Our solution: after splitting and generating, a test launcher marks all generated builds with a unique tag. The launcher registers this tag in a standalone watcher. The watcher uses TeamCity API to poll and aggregate the status of all executions registered per tag. Once all executions under a certain tag have been completed, the watcher triggers result collection. Collector gets all artifacts for a given tag, then applies hierarchical logic to compose the aggregated test report.

As a result, the overall execution algorithm is practically one-button-runs-all, while under the hood it can include up to 200+ generated parallel TeamCity builds.

More to read

  1. TeamCity REST API, Jenkins Remote API 13, GitLab API 14, CircleCI API 15
  2. Devexperts Switchboard 16

Conclusion

With the industry shifting more and more left and software markets becoming more and more demanding, risk-based testing has already become the most commonly used test planning technique for many Agile teams.

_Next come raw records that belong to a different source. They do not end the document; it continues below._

Lemma rewriteF_segment (p : nat) (g : bool -> Node -> list Node) (nn : Node)
    (ks : list Node) (par c : Node) :
  Forall (fun n => forall par c,
            wf n -> lookup_with_parent p n = Some (par, c) ->
            exists l1 l2,
              ptrs n = l1 ++ ptrs c ++ l2 /\
              ptrs (rewrite_at p (fun par => g (is_element par)) n)
              = l1 ++ flat_map ptrs (g (is_element par) c) ++ l2 /\
              (g (is_element par) c = [c] ->
               rewrite_at p (fun par => g (is_element par)) n = n)) ks ->
  NoDup (flat_map ptrs ks) ->
  (fix go (cs : list Node) : option (Node * Node) :=
     match cs with
     | [] => None
     | c :: cs' =>
         if (ptr c =? p)%nat then Some (nn, c)
         else match lookup_with_parent p c with
              | Some r => Some r
              | None => go cs'
              end
     end) ks = Some (par, c) ->
  exists l1 l2,
    flat_map ptrs ks = l1 ++ ptrs c ++ l2 /\
    flat_map ptrs (rewriteF p g (is_element nn) ks)
    = l1 ++ flat_map ptrs (g (is_element par) c) ++ l2 /\
    (g (is_element par) c = [c] -> rewriteF p g (is_element nn) ks = ks).
Proof.
  induction ks as [|k ks IHks]; intros IH Hks; [done |].
  apply Forall_cons in IH as [IHk IH].
  apply NoDup_forest_cons in Hks as (Hk & Hks & Hdisj).
  change (rewriteF p g (is_element nn) (k :: ks))
    with ((if (ptr k =? p)%nat then g (is_element nn) k
           else [rewrite_at p (fun par => g (is_element par)) k])
          ++ rewriteF p g (is_element nn) ks).
  cbn [flat_map].
  destruct (Nat.eqb_spec (ptr k) p) as [Hkp | Hkp].
  - intros [= <- <-].
    assert (Habs : rewriteF p g (is_element nn) ks = ks).
    { apply rewriteF_absent. apply Hdisj. rewrite ptrs_unfold, Hkp. by left. }
    exists [], (flat_map ptrs ks). rewrite Habs, flat_map_app. split; [done |].
    split; [done |]. by intros ->.
  - destruct (lookup_with_parent p k) as [[par' c']|] eqn:Hlk.
    + intros [= -> ->].
      assert (Habs : rewriteF p g (is_element nn) ks = ks).
      { apply rewriteF_absent. apply Hdisj. rewrite ptrs_descendants. right.
        by apply (lookup_with_parent_ptrs _ _ par c). }
      destruct (IHk par c Hk eq_refl) as (l1 & l2 & E1 & E2 & E3).
      exists l1, (l2 ++ flat_map ptrs ks). rewrite Habs. cbn [flat_map app].
      rewrite E1, E2, <-!app_assoc. split; [done |]. split; [done |].
      intros Hg. by rewrite E3.
    + intros Hgo. destruct (IHks IH Hks Hgo) as (l1 & l2 & E1 & E2 & E3).
      assert (Hk' : rewrite_at p (fun par => g (is_element par)) k = k).
      { apply rewrite_at_absent. rewrite ptrs_descendants.
        intros [Heq | Hin]%elem_of_cons; [by apply Hkp |].
        by apply (lookup_with_parent_None _ _ Hlk). }
      exists (ptrs k ++ l1), l2. rewrite Hk'. cbn [flat_map app].
      rewrite E1, E2, <-!app_assoc. split; [done |]. split; [done |].
      intros Hg. by rewrite E3.
Qed.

While getting the great benefits this method brings, it’s important to find elegant solutions for challenges arising along the way.

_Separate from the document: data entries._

Lemma forward_output_shapes_witness :
  ∃ ss sh sa so sm,
    forward sample_text_model sample_image_model sample_model sample_keep
      sample_input_ids sample_attention_mask sample_pixel_values
    = Ok [ ("sentiment", ss); ("humor", sh); ("sarcasm", sa);
           ("offensive", so); ("motivational", sm) ] ∧
    scores_shape 2 5 ss ∧ scores_shape 2 4 sh ∧ scores_shape 2 4 sa ∧
    scores_shape 2 4 so ∧ scores_shape 2 2 sm.
Proof.
  apply (forward_output_shapes sample_text_model sample_image_model sample_model
           sample_keep sample_input_ids sample_attention_mask sample_pixel_values
           sample_hidden sample_hidden).
  - apply architecture_init.
  - reflexivity.
  - reflexivity.
  - exact sample_hidden_ok.
  - reflexivity.
  - exact sample_hidden_ok.
Defined.

Lemma forward_structure_witness :
  forward sample_text_model sample_image_model sample_model sample_keep
    sample_input_ids sample_attention_mask sample_pixel_values
  = Ok (forward_spec
          (Linear_init (768 * 2) 512 (λ _ _, 0%Q) (λ _, 0%Q)) (2 # 10)
          (classifier sample_model) true sample_keep sample_hidden sample_hidden).
Proof.
  refine (proj1 (forward_structure sample_text_model sample_image_model
                   sample_model sample_keep sample_input_ids sample_attention_mask
                   sample_pixel_values sample_hidden sample_hidden 2
                   (Linear_init (768 * 2) 512 (λ _ _, 0%Q) (λ _, 0%Q)) (2 # 10)
                   _ _ _ _ _ _)).
  - apply architecture_init.
  - reflexivity.
  - reflexivity.
  - exact sample_hidden_ok.
  - reflexivity.
  - exact sample_hidden_ok.
Defined.

End ModelFacts.

(** ** Labels against the heads of the model *)

Module LabelRangeFacts.
Import nn MemeDataset MemeDatasetFacts MultimodalModel Samples.

Section LabelRange.
Context {R : Type} `{Scalar R} {TextParams ImageParams : Type}.
Variable wordpiece : string → list Z.
Variable load_image : string → string → result (tensor R).

Lemma getitem_labels_bounds (ds : MemeDataset.t) (idx : nat) (it : item R) :
  getitem wordpiece load_image ds idx = Ok it →
  ∃ ks kh ka ko km,
    labels it = [ ("sentiment", ks); ("humor", kh); ("sarcasm", ka);
                  ("offensive", ko); ("motivational", km) ] ∧
    ks < 5 ∧ kh < 4 ∧ ka < 4 ∧ ko < 4 ∧ km < 2.
Proof.
  intros Hit. apply getitem_Ok_inv in Hit
    as (r & px & ks & kh & ka & ko & _ & _ & Hks & Hkh & Hka & Hko & ->).
  apply index_Ok_lt in Hks, Hkh, Hka, Hko. cbn [length] in Hks, Hkh, Hka, Hko.
  eexists ks, kh, ka, ko, _. split; [reflexivity|].
  split_and!; try done. case_decide; lia.
Qed.

Lemma stack_Ok {A} (ts ts' : list (tensor A)) : stack ts = Ok ts' → ts' = ts.
Proof.
  unfold stack. destruct ts as [|t0 ts0]; [done|].
  case_bool_decide; [|done]. by intros [= <-].
Qed.

(** A column of labels stacked over the items of a batch. *)
Lemma stacked_labels_bound (items : list (item R)) (k : string) (c : nat)
    (ys : list nat) :
  Forall (λ it, ∃ v, dict_get (labels it) k = Ok v ∧ v < c) items →
  mapM (λ it, dict_get (labels it) k) items = Ok ys →
  length ys = length items ∧ Forall (λ v, v < c) ys.
Proof.
  intros Hitems Hys. apply mapM_Ok_Forall2 in Hys.
  induction Hys as [|it y items ys Hy _ IH]; [done|].
  apply Forall_cons in Hitems as [(v & Hv & Hlt) Hitems].
  destruct (IH Hitems) as [Hlen Hall].
  rewrite Hy in Hv. injection Hv as ->.
  split; [cbn; by f_equal|]. by constructor.
Qed.

Lemma default_collate_trainable (ds : MemeDataset.t) (items : list (item R))
    (b : batch) :
  Forall (λ it, ∃ idx, getitem wordpiece load_image ds idx = Ok it) items →
  default_collate items = Ok b →
  trainable b.
Proof.
  intros Hitems Hb.
  assert (Hcol : ∀ k c,
    (k, c) ∈ num_classes →
    Forall (λ it, ∃ v, dict_get (labels it) k = Ok v ∧ v < c) items).
  { intros k c Hkc. eapply Forall_impl; [exact Hitems|].
    intros it [idx Hit]. cbn beta.
    apply getitem_labels_bounds in Hit
      as (ks & kh & ka & ko & km & -> & Hs & Hh & Ha & Ho & Hm).
    unfold num_classes in Hkc.
    repeat (apply elem_of_cons in Hkc as [[= -> ->]|Hkc]);
      [by eexists..|by apply elem_of_nil in Hkc]. }
  destruct items as [|elem items']; [done|].
  unfold default_collate in Hb.
  apply result_bind_Ok in Hb as (ids & ->%stack_Ok & Hb).
  apply result_bind_Ok in Hb as (mask & ->%stack_Ok & Hb).
  apply result_bind_Ok in Hb as (px & ->%stack_Ok & Hb).
  apply result_bind_Ok in Hb as (lab & Hlab & [= <-]).
  apply Forall_cons in Hitems as [[idx0 Hit0] _].
  apply getitem_labels_bounds in Hit0 as (ks & kh & ka & ko & km & Hl0 & _).
  rewrite Hl0 in Hlab. cbn [keys fmap list_fmap fst mapM] in Hlab.
  apply result_bind_Ok in Hlab as ([? ys] & Hs & Hlab).
  apply result_bind_Ok in Hs as (ys' & Hys & [= <- <-]).
  apply result_bind_Ok in Hlab as (lab1 & Hlab & [= <-]).
  apply result_bind_Ok in Hlab as ([? yh] & Hh & Hlab).
  apply result_bind_Ok in Hh as (yh' & Hyh & [= <- <-]).
  apply result_bind_Ok in Hlab as (lab2 & Hlab & [= <-]).
  apply result_bind_Ok in Hlab as ([? ya] & Ha & Hlab).
  apply result_bind_Ok in Ha as (ya' & Hya & [= <- <-]).
  apply result_bind_Ok in Hlab as (lab3 & Hlab & [= <-]).
  apply result_bind_Ok in Hlab as ([? yo] & Ho & Hlab).
  apply result_bind_Ok in Ho as (yo' & Hyo & [= <- <-]).
  apply result_bind_Ok in Hlab as (lab4 & Hlab & [= <-]).
  apply result_bind_Ok in Hlab as ([? ym] & Hm & Hlab).
  apply result_bind_Ok in Hm as (ym' & Hym & [= <- <-]).
  apply result_bind_Ok in Hlab as (lab5 & [= <-] & [= <-]).
  destruct (stacked_labels_bound _ _ 5 _ (Hcol "sentiment" 5 ltac:(compute_done)) Hys)
    as [Hls Hrs].
  destruct (stacked_labels_bound _ _ 4 _ (Hcol "humor" 4 ltac:(compute_done)) Hyh)
    as [Hlh Hrh].
  destruct (stacked_labels_bound _ _ 4 _ (Hcol "sarcasm" 4 ltac:(compute_done)) Hya)
    as [Hla Hra].
  destruct (stacked_labels_bound _ _ 4 _ (Hcol "offensive" 4 ltac:(compute_done)) Hyo)
    as [Hlo Hro].
  destruct (stacked_labels_bound _ _ 2 _ (Hcol "motivational" 2 ltac:(compute_done)) Hym)
    as [Hlm Hrm].
  assert (Hlen : ∀ A B (g : A → B) l, length (list_fmap A B g l) = length l)
    by (intros; apply length_fmap).
  cbn [length] in Hls, Hlh, Hla, Hlo, Hlm.
  split; [split|].
  - cbn [b_pixel_values b_input_ids length]. by rewrite !Hlen.
  - intros task Hk. cbn [b_labels b_input_ids length]. rewrite !Hlen.
    unfold tasks in Hk.
    repeat (apply elem_of_cons in Hk as [->|Hk]);
      [by eexists..|by apply elem_of_nil in Hk].
  - intros task c y Hkc Hy. cbn [b_labels] in Hy. unfold num_classes in Hkc.
    repeat (apply elem_of_cons in Hkc as [[= -> ->]|Hkc]);
      [..|by apply elem_of_nil in Hkc]; by injection Hy as <-.
Qed.

(** C10: every class index stored by a successful [__getitem__] is a
    valid column of the head of its task: below 5 for sentiment, below 4
    for humor, sarcasm and offensive, below 2 for motivational. *)
Theorem getitem_labels_in_range (ds : MemeDataset.t) (idx : nat) (it : item R)
    (m : MultimodalModel.t R TextParams ImageParams)
    (task : string) (head : Linear R) :
  getitem wordpiece load_image ds idx = Ok it →
  architecture m →
  (task, head) ∈ classifier m →
  ∃ k c, dict_get (labels it) task = Ok k ∧
         out_features head = c ∧ k < c ∧ (task, c) ∈ num_classes.
Proof.
  intros Hit (f & p & hs & hh & ha & ho & hm & _ & Hcl & _ & Hs & Hh & Ha & Ho & Hm)
    Hin.
  apply getitem_labels_bounds in Hit
    as (ks & kh & ka & ko & km & -> & Hks & Hkh & Hka & Hko & Hkm).
  rewrite Hcl in Hin. unfold num_classes.
  repeat (apply elem_of_cons in Hin as [[= -> ->]|Hin]);
    [| | | | |by apply elem_of_nil in Hin].
  - destruct Hs as (_ & -> & _). exists ks, 5.
    split_and!; [done|done|done|rewrite !elem_of_cons; auto].
  - destruct Hh as (_ & -> & _). exists kh, 4.
    split_and!; [done|done|done|rewrite !elem_of_cons; auto].
  - destruct Ha as (_ & -> & _). exists ka, 4.
    split_and!; [done|done|done|rewrite !elem_of_cons; auto].
  - destruct Ho as (_ & -> & _). exists ko, 4.
    split_and!; [done|done|done|rewrite !elem_of_cons; auto 6].
  - destruct Hm as (_ & -> & _). exists km, 2.
    split_and!; [done|done|done|rewrite !elem_of_cons; auto 7].
Qed.

End LabelRange.

Lemma getitem_labels_in_range_witness :
  ∃ k c, dict_get (labels sample_item) "humor" = Ok k ∧
         out_features (Linear_init 512 4 (λ _ _, 0%Q) (λ _, 0%Q)) = c ∧ k < c ∧
         ("humor", c) ∈ num_classes.
Proof.
  apply (getitem_labels_in_range sample_wordpiece sample_load_image
           sample_dataset 0 sample_item sample_model "humor"
           (Linear_init 512 4 (λ _ _, 0%Q) (λ _, 0%Q))).
  - reflexivity.
  - apply ModelFacts.architecture_init.
  - unfold sample_model, init. cbn [classifier].
    rewrite !elem_of_cons. auto.
Defined.

End LabelRangeFacts.

(** ** The train/validation split *)

Module SplitFacts.
Import model_selection Samples.

Lemma read_csv_index (rows : list row) :
  (read_csv rows).*1 = seq 0 (length rows).
Proof.
  unfold read_csv. apply list_eq. intros i.
  rewrite list_lookup_fmap, list_lookup_imap.
  destruct (rows !! i) as [r|] eqn:Hr; simpl.
  - symmetry. apply lookup_seq. split; [done|]. by eapply lookup_lt_Some.
  - symmetry. apply lookup_seq_ge. by apply lookup_ge_None.
Qed.

Lemma read_csv_NoDup (rows : list row) : NoDup (read_csv rows).*1.
Proof. rewrite read_csv_index. apply NoDup_seq. Qed.

Lemma take_rows_Ok (df : DataFrame) (ind : list nat) (rows : DataFrame) :
  take_rows df ind = Ok rows → (λ i, df !! i) <$> ind = Some <$> rows.
Proof.
  unfold take_rows. intros Hm. apply mapM_Ok_Forall2 in Hm.
  induction Hm as [|i x ind rows Hx _ IH]; [done|].
  cbn [fmap list_fmap]. f_equal; [|exact IH].
  destruct (df !! i); congruence.
Qed.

Join us to start finding ones together.

References

  1. Investopedia, Time in Force, https://www.investopedia.com/terms/t/timeinforce.asp[]
  2. JIRA API, https://developer.atlassian.com/cloud/jira/platform/rest/v3/api-group-jql/#api-rest-api-3-jql-autocompletedata-get[]
  3. XRay API, https://docs.getxray.app/display/XRAY/REST+API[]
  4. TestRail API, http://docs.gurock.com/testrail-api2/start[]
  5. HP ALM QC API, https://admhelp.microfocus.com/alm/api_refs/REST/Content/REST_API/Overview.htm[]
  6. JUnit5 launcher, https://junit.org/junit5/docs/current/user-guide/#running-tests-console-launcher[]
  7. JUnit5 tags, https://junit.org/junit5/docs/current/user-guide/#running-tests-tag-expressions[]
  8. NUnit TSL, https://docs.nunit.org/articles/nunit/running-tests/Test-Selection-Language.html[]
  9. Cucumber run options, https://cucumber.io/docs/cucumber/api/#options[]
  10. Hazelcast documentation, https://circleci.com/docs/api/v2/[]
  11. Distributed locks with Redis, https://redis.io/topics/distlock[]
  12. Building REST services with Spring, https://spring.io/guides/tutorials/rest/[]
  13. Jenkins Remote API, https://www.jenkins.io/doc/book/using/remote-access-api/[]
  14. GitLab API, https://docs.gitlab.com/ee/api/[]
  15. CircleCI API, https://circleci.com/docs/api/v2/[]
  16. Devexperts Switchboard, https://github.com/devexperts/switchboard[]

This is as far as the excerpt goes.